どんどん離れて行く子供の背中をじっと見つめていた○○○は、焦ったように口を開いた。

「***くん!?」

「…はい?あれ、○○○さん?」

***と呼ばれた子供はすぐに反応して振り返り、ダークブラウンの瞳が○○○の姿を捕えて驚いたように見開かれる。
***と手を繋いでいたシルクハットの男も○○○たちの方を向き、一瞬だけ無感情にも思える目に獰猛な色を浮かべた。

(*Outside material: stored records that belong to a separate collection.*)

(* ===== verification/TerminatingSteps.v ===== *)
(** * pallet-terminating-rental: what its operations leave alone

    Which part of the storage a call or hook does not touch, and its verification
    part as an instance of online-committee: over the machines of this pallet,
    the hook that verifies and distributes machines is online-committee's. *)
From stdpp Require Import base gmap fin_maps list numbers relations.
From Stdlib Require Import ZArith Lia Strings.Byte.
From S2P Require Import Prelude Currency Interfaces ItemList VerifyOnline RentalTypes RentalInterfaces ReportTypes OnlineCommittee OnlineInvariant OnlineSteps RentMachine ProfileTypes MaintainCommittee TerminatingState TerminatingRental.

Module TerminatingSteps.
Import ItemList TerminatingState TerminatingRental.

Create HintDb terminating_ops.
#[export] Hint Unfold set_stake_per_gpu set_online_deposit set_standard_gpu_point_price set_reporter_stake_params
  set_controller gen_server_room bond_machine add_machine_info submit_confirm_hash submit_confirm_raw
  rent_machine confirm_rent relet_machine terminate_rent machine_offline machine_online machine_exit
  report_machine_fault reporter_add_stake reporter_reduce_stake reporter_cancel_report
  committee_book_report reporter_add_encrypted_error_info committee_submit_verify_hash
  committee_submit_verify_raw : terminating_ops.
#[export] Hint Unfold pay_tx_fee check_bonding_msg change_stash_total_stake stake_per_gpu_limit the_machine
  the_order ensure_controller change_renter_total_stake change_machine_status_on_rent_start
  change_machine_status_on_confirmed transfer_to pay_rent_fee settle_order
  change_machine_status_on_rent_end clean_order finish_rent check_if_rent_finished slash_and_reward
  offline_timeout check_if_offline_timeout : terminating_ops.
#[export] Hint Unfold lift_unit book_machine distribute_machine distribute_machines
  confirm_machine refuse_machine revert_booked_machine verify_modify change_used_stake summary_raw
  statistic_online_verify exec_slash do_a_slash check_and_exec_pending_slash
  exec_report_slash verify_call report_call : terminating_ops.

Section frames.
Context {L RT : Type} `{!ReservableCurrency L}.
Abbreviation World := ((State * RT) * L)%type.
Implicit Types (w : World).

Lemma kept_rename {S E E' A} Q (f : E → E') (m : M S E A) : kept Q m → kept Q (rename_error f m).
Proof. intros Hm s Hs. specialize (Hm s Hs). unfold rename_error. by destruct (m s) as [[] ?]. Qed.
Lemma kept_attempt {S A} Q (d : A) (m : M S Fault A) : kept Q m → kept Q (attempt d m).
Proof. intros Hm s Hs. specialize (Hm s Hs). unfold attempt. by destruct (m s) as [[|[]] ?]. Qed.

Lemma kept_on_pallet {A} (Q : World → Prop) (m : M World unit A) :
  kept Q m → kept (λ p, Q p.1) (on_pallet m).
Proof. intros Hm p Hp. exact (Hm p.1 Hp). Qed.
Lemma kept_on_live_lists (Q : World → Prop) m :
  (∀ f, kept Q (own_modify (E:=unit) (λ s, s <| reports ::= f |>))) →
  kept (λ p, Q p.1) m → kept Q (on_live_report m).
Proof. intros Hf Hm w Hw. apply Hf. exact (Hm (w, _) Hw). Qed.

Context {X : Type} (g : State → X).
Definition part (x : X) w : Prop := g w.1.1 = x.

Lemma on_callee {E A} x (m : M (RT * L) E A) : kept (part x) (with_callee m).
Proof. by intros w. Qed.
Lemma on_write {E} x f : (∀ s, g (f s) = g s) → kept (part x) (own_modify (E:=E) (H:=RT) (L:=L) f).
Proof. intros Hf w <-. apply Hf. Qed.
Lemma on_reserve {E} x a v (e : E) : kept (part x) (m_reserve a v e : M World E unit).
Proof. intros w Hw. unfold m_reserve. by destruct (reserve a v w.2). Qed.
Lemma on_unreserve {E} x a v : kept (part x) (m_unreserve a v : M World E Balance).
Proof. intros w Hw. rewrite m_unreserve_run. exact Hw. Qed.
Lemma on_transfer {E} x a b v k (e : E) : kept (part x) (m_transfer a b v k e : M World E unit).
Proof. intros w Hw. unfold m_transfer. by destruct (transfer a b v k w.2). Qed.
Lemma on_focus {Y E B} x get put (m : M ((Y * RT) * L) E B) :
  (∀ y s, g (put y s) = g s) → kept (part x) (focus get put m).
Proof. intros Hp w <-. apply Hp. Qed.
Lemma on_new_id x : (∀ r s, g (s <| rents := r |>) = g s) → kept (part x) (get_new_rent_id : M World Stop Z).
Proof. intros Hg w <-. unfold get_new_rent_id, part. case_decide; [done|]. apply (Hg _ w.1.1). Qed.
Lemma part_known {E A} (m : M World E A) w r w' : (∀ x, kept (part x) m) → m w = (r, w') → g w'.1.1 = g w.1.1.
Proof. intros Hm Hw. specialize (Hm _ w eq_refl). by rewrite Hw in Hm. Qed.
End frames.

(** ** The code of online-committee, on the items of this pallet

    The distribution of machines and the change of the stakes of members are
    written out in this pallet; they do what those of online-committee do. *)
Section same_code.
Context {L RT : Type} `{!ManageCommittee L RT, !RandomDraw RT}.
Abbreviation World := ((State * RT) * L)%type.
Implicit Types (w : World).

Definition same {E A} (m m' : M World E A) : Prop := ∀ w, m w = m' w.
Lemma same_kept {E A} Q (m m' : M World E A) : same m m' → kept Q m' → kept Q m.
Proof. intros Hm Hk w Hw. rewrite Hm. by apply Hk. Qed.
Lemma same_bind {E A B} (m m' : M World E A) (k k' : A → M World E B) :
  same m m' → (∀ a, same (k a) (k' a)) → same (m ≫= k) (m' ≫= k').
Proof. intros Hm Hk w. unfold mbind, M_bind. rewrite Hm. destruct (m' w) as [[a|e] w1]; [apply Hk|done]. Qed.
Lemma same_verify_bind {E A B} (m : M ((OnlineCommittee.State * RT) * L) E A) (k : A → _) (m' : M World E A) (k' : A → M World E B) :
  same m' (on_verify m) → (∀ a, same (k' a) (on_verify (k a))) → same (m' ≫= k') (on_verify (m ≫= k)).
Proof.
  intros Hm Hk [[[r0 r1 v0 r2 e0] h] l]. unfold mbind, M_bind. rewrite Hm. unfold on_verify, focus. simpl.
  destruct (m ((v0, h), l)) as [[a|e] [[v h1] l1]]; [|done]. simpl. rewrite Hk. reflexivity.
Qed.
Lemma same_verify_gets {E A} (f : RT → A) : same (E:=E) (rt_gets f) (on_verify (OnlineCommittee.rt_gets f)).
Proof. intros [[[] h] l]. done. Qed.
Lemma same_verify_mret {E A} (a : A) : same (E:=E) (mret a) (on_verify (mret a)).
Proof. intros [[[] h] l]. done. Qed.
Lemma same_verify_ok_or {E A} (o : option A) (e : E) : same (ok_or o e) (on_verify (ok_or o e)).
Proof. intros [[[] h] l]. by destruct o. Qed.
Lemma same_random max : same (random_u32 max) (on_verify (OnlineCommittee.draw max)).
Proof.
  intros [[[] h] l]. unfold random_u32, on_verify, focus, OnlineCommittee.draw. simpl.
  by destruct (rnd_u32 max h) as [[] h'].
Qed.
Lemma same_slots i : work_slots i = OnlineCommittee.slots i.
Proof.
  unfold work_slots, OnlineCommittee.slots. change OnlineCommittee.DISTRIBUTION with DISTRIBUTION.
  apply filter_agree. intros x [Hx _]%elem_of_seq.
  pose proof (Nat.div_mod_eq (x - i) 3). pose proof (Nat.div_mod_eq x 3). pose proof (Nat.div_mod_eq i 3).
  pose proof (Nat.mod_upper_bound x 3). pose proof (Nat.mod_upper_bound i 3). pose proof (Nat.mod_upper_bound (x - i) 3).
  lia.
Qed.
Lemma same_pick n i c : same (pick_members n i c) (on_verify (OnlineCommittee.draw_members n i c)).
Proof.
  revert i c. induction n as [|n IH]; intros i c; cbn [pick_members OnlineCommittee.draw_members];
    [apply same_verify_mret|].
  apply same_verify_bind; [apply same_random|intros x]. apply same_verify_bind; [apply same_verify_ok_or|intros a].
  apply same_verify_bind; [apply IH|intros l]. rewrite same_slots. apply same_verify_mret.
Qed.
Lemma same_work_index : same get_work_index (on_verify OnlineCommittee.get_work_index).
Proof.
  apply same_verify_bind; [apply same_verify_gets|intros [c|]; [|apply same_verify_mret]].
  case_match; [apply same_verify_mret|].
  apply same_verify_bind; [apply same_pick|intros l; apply same_verify_mret].
Qed.
Lemma same_call {A} (m : M (RT * L) unit A) : same (map_err Failed (with_callee m)) (on_verify (OnlineCommittee.call m)).
Proof.
  intros [[[] h] l]. unfold on_verify, focus, OnlineCommittee.call, map_err, with_callee. simpl.
  by destruct (m (h, l)) as [[] [? ?]].
Qed.
Lemma same_book_one m cs now sq : same (book_one m cs now sq) (on_verify (OnlineCommittee.book_one m cs now sq)).
Proof.
  apply same_verify_bind; [apply same_verify_gets|intros o]. apply same_verify_bind; [apply same_verify_ok_or|intros v].
  apply same_verify_bind; [apply same_call|intros _]. by intros [[[] h] l].
Qed.
Lemma same_for_each {X} (l : list X) (f : X → M World Fault unit) (g : X → M ((OnlineCommittee.State * RT) * L) Fault unit) :
  (∀ x, same (f x) (on_verify (g x))) → same (for_each l f) (on_verify (for_each l g)).
Proof.
  intros Hf. induction l as [|x l IH]; cbn [for_each]; [apply same_verify_mret|].
  apply same_verify_bind; [apply Hf|intros _; apply IH].
Qed.
Lemma same_stake l v b : same (change_committee_stake l v b) (on_verify (OnlineCommittee.change_committee_stake l v b)).
Proof.
  apply same_for_each. intros a. apply same_verify_bind; [|intros _; apply same_call].
  destruct b; [apply same_call|apply same_verify_mret].
Qed.
End same_code.

(** Goes through a run none of whose writes changes the part. *)
Ltac frame_step :=
  first
  [ lazymatch goal with
    | |- kept _ (rt_gets _ ≫= _) => apply kept_gets; intros ? ?
    | |- kept _ (reg_gets _ ≫= _) => apply kept_gets; intros ? ?
    | |- kept _ (rent_gets _ ≫= _) => apply kept_gets; intros ? ?
    | |- kept _ (fails _) => apply kept_rename
    | |- kept _ (rename_error _ _) => apply kept_rename
    | |- kept _ (attempt _ _) => apply kept_attempt
    | |- kept _ (ensure_signed ?o) => by destruct o; intros ?
    | |- kept _ (ensure_root ?o) => by destruct o; intros ?
    | |- kept _ (reg_gets _) => by intros ?
    | |- kept _ (rent_gets _) => by intros ?
    | |- kept _ (own_gets _) => by intros ?
    | |- kept _ (rt_gets _) => by intros ?
    end
  | kept_step
  | lazymatch goal with
    | |- kept _ (with_callee _) => apply on_callee
    | |- kept _ (m_reserve _ _ _) => apply on_reserve
    | |- kept _ (m_unreserve _ _) => apply on_unreserve
    | |- kept _ (m_transfer _ _ _ _ _) => apply on_transfer
    | |- kept _ (on_verify _) => apply on_focus; first [reflexivity | by auto]
    | |- kept _ (on_reports _) => apply on_focus; first [reflexivity | by auto]
    | |- kept _ (own_modify _) => apply on_write; first [reflexivity | by auto]
    | |- kept _ (reg_modify _) => apply on_write; first [reflexivity | by auto]
    | |- kept _ (rent_modify _) => apply on_write; first [reflexivity | by auto]
    | |- kept _ get_new_rent_id => apply on_new_id; reflexivity
    | |- kept _ get_work_index => apply (same_kept _ _ _ same_work_index)
    | |- kept _ (book_one _ _ _ _) => apply (same_kept _ _ _ (same_book_one _ _ _ _))
    | |- kept _ (change_committee_stake _ _ _) => apply (same_kept _ _ _ (same_stake _ _ _))
    end
  | progress cbv beta zeta
  | progress autounfold with terminating_ops ].
Ltac frame_steps := repeat frame_step.

Section calls.
Context {L RT : Type} `{!ReservableCurrency L}.
Context `{!ManageCommittee L RT, !GNOps L RT, !TxFee L RT, !RentPrice RT, !ServerRooms RT, !RandomDraw RT} {P : PerThing}.
Context (T : Config).
Abbreviation World := ((State * RT) * L)%type.

Lemma leave_part {X} (g : State → X) x who ids :
  (∀ f s, g (s <| registry ::= f |>) = g s) → kept (part (L:=L) (RT:=RT) g x) (leave_machine who ids).
Proof.
  intros Hg. induction ids as [|id ids IH]; cbn [leave_machine]; [apply kept_mret|].
  frame_steps. exact IH.
Qed.

(** The hooks of the slashes and of the reports. *)
Lemma pending_slash_part {X} (g : State → X) now x :
  (∀ f s, g (s <| registry ::= f |>) = g s) → (∀ f s, g (s <| verify ::= f |>) = g s) →
  (∀ v s, g (s <| verify := v |>) = g s) →
  kept (part (L:=L) (RT:=RT) g x) (check_and_exec_pending_slash now).
Proof.
  intros Hr Hv Hv'. unfold check_and_exec_pending_slash. apply kept_gets. intros w _.
  apply kept_bind; [|intros p; by apply on_write].
  generalize (OnlineCommittee.UnhandledSlash (verify w.1.1)) at 2.
  induction (OnlineCommittee.UnhandledSlash (verify w.1.1)) as [|id ids IH]; intros p; cbn [exec_slashes];
    [apply kept_mret|].
  apply kept_bind; [apply kept_attempt|intros p'; apply IH].
  unfold do_a_slash. apply kept_gets. intros w' _. apply kept_ok_or. intros i _. case_match; [apply kept_mret|].
  frame_steps.
Qed.
Lemma summary_kept (Q : World → Prop) now :
  (∀ v (w : World) h l, Q w → Q ((w.1.1 <| reports := v |>, h), l)) →
  (∀ i c, kept Q (report_offline i c)) → kept Q (summary_fault_report_hook now).
Proof.
  intros Hr Ho.
  assert (∀ A (m : M _ unit A), kept (λ p : World * Report.MTLiveReportList, Q p.1) (in_reports m)) as Hin
    by (intros A m p Hp; by apply Hr).
  apply kept_on_live_lists; [intros f w Hw; by apply (Hr (f (reports w.1.1)) w)|]. apply kept_gets. intros p _.
  apply kept_bind; [|intros _]; apply kept_for_each; intros id _; apply kept_ignore; [apply Hin|].
  unfold summary_submitting_raw, own_report, put_report. repeat (first [kept_step | apply Hin]; cbv beta zeta);
    apply kept_on_pallet; [by intros w|apply Ho].
Qed.
Lemma summary_part {X} (g : State → X) now x :
  (∀ f s, g (s <| registry ::= f |>) = g s) → (∀ v s, g (s <| reports := v |>) = g s) →
  kept (part (L:=L) (RT:=RT) g x) (summary_fault_report_hook now).
Proof.
  intros Hg Hr. apply summary_kept; [intros v w h l <-; apply Hr|].
  intros i c. unfold report_offline. frame_steps.
Qed.

(** The part a call belongs to, beside the registry. *)
Definition verifies (c : Call) : bool :=
  match c with SubmitConfirmHash _ _ | SubmitConfirmRaw _ => true | _ => false end.
Definition reporting (c : Call) : bool :=
  match c with
  | SetReporterStakeParams _ | ReportMachineFaultCall _ _ | ReporterAddStakeCall _
  | ReporterReduceStakeCall _ | ReporterCancelReport _ | CommitteeBookReportCall _
  | ReporterAddEncryptedErrorInfo _ _ _ | CommitteeSubmitVerifyHash _ _
  | CommitteeSubmitVerifyRaw _ _ _ _ _ _ _ _ => true
  | _ => false
  end.
Definition renting (c : Call) : bool :=
  match c with
  | RentMachineCall _ _ _ | ConfirmRent _ | ReletMachine _ _ | TerminateRent _ | MachineOfflineCall _
  | MachineExitCall _ => true
  | _ => false
  end.

Lemma call_verify now o c x : verifies c = false → kept (part (L:=L) (RT:=RT) verify x) (run_call T now o c).
Proof.
  destruct c; try done; intros _; cbn [run_call]; frame_steps; by apply leave_part.
Qed.
Lemma call_reports now o c x : reporting c = false → kept (part (L:=L) (RT:=RT) reports x) (run_call T now o c).
Proof.
  destruct c; try done; intros _; cbn [run_call]; frame_steps; by apply leave_part.
Qed.
Lemma call_rents now o c x : renting c = false → kept (part (L:=L) (RT:=RT) rents x) (run_call T now o c).
Proof.
  destruct c; try done; intros _; cbn [run_call]; frame_steps.
Qed.
End calls.
End TerminatingSteps.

「うわああ久しぶり!最後に会ったのっていつだっけ!?」

「お父さんたちと○○○さんのお店に行った時ですから、もう2年ほど前でしょうか」

「おっきくなったね、今でいくつになった?」

「10歳です!○○○さんはお変わりありませんでしたか?」

「いやー、変わったことがありすぎて…」

既知の仲だったらしい***と○○○がお互いに歩み寄り、きゃあきゃあと嬉しそうに言葉を交わす中、2人のそれぞれの連れはさりげなく睨みあっていた。
言葉を交わさずとも、相手の思考と危険性を探る男2人だったが、それぞれの手が引かれてそれも中断。

「トラファルガー、この子は私があんたに連れて行かれる前にベル島で知り合った***くん!
あ、こいつはトラファルガー。ただの変態だから気にしないで」

「随分な言いぐさだな。自分の恋人に向かって」

「ははは、黙っててくれる?」

ひきつった笑顔でローの腹に拳を叩き込む○○○に若干とまどいつつ、初めましてと頭を下げる***に、ローも、ああ、とだけ返してまた○○○に腹を殴られた。

「ルッチさん、こちらはベル島という島の料理店で働いていらっしゃった○○○さんです!」

「クルッポー、よろしく」

「(腹話術…!?)どうも。***くんはお父さんやお母さんは今日は一緒じゃないの?」

「はい。今日はいつもお世話になっているルッチさんとお買い物に来たんです」

なにげない○○○の質問に***は笑顔で応えたが、その手を繋ぐルッチがこっそりと顔をしかめた。
***の両親は既に亡くなっており、それを知らない○○○や、場の雰囲気を壊さないための配慮なのか、***はそのことを伝える気は無いらしい。
何でも無い顔をして話す***の手を握る力をほんの少しだけ強めたルッチに、今度はなぜかローが顔をしかめた。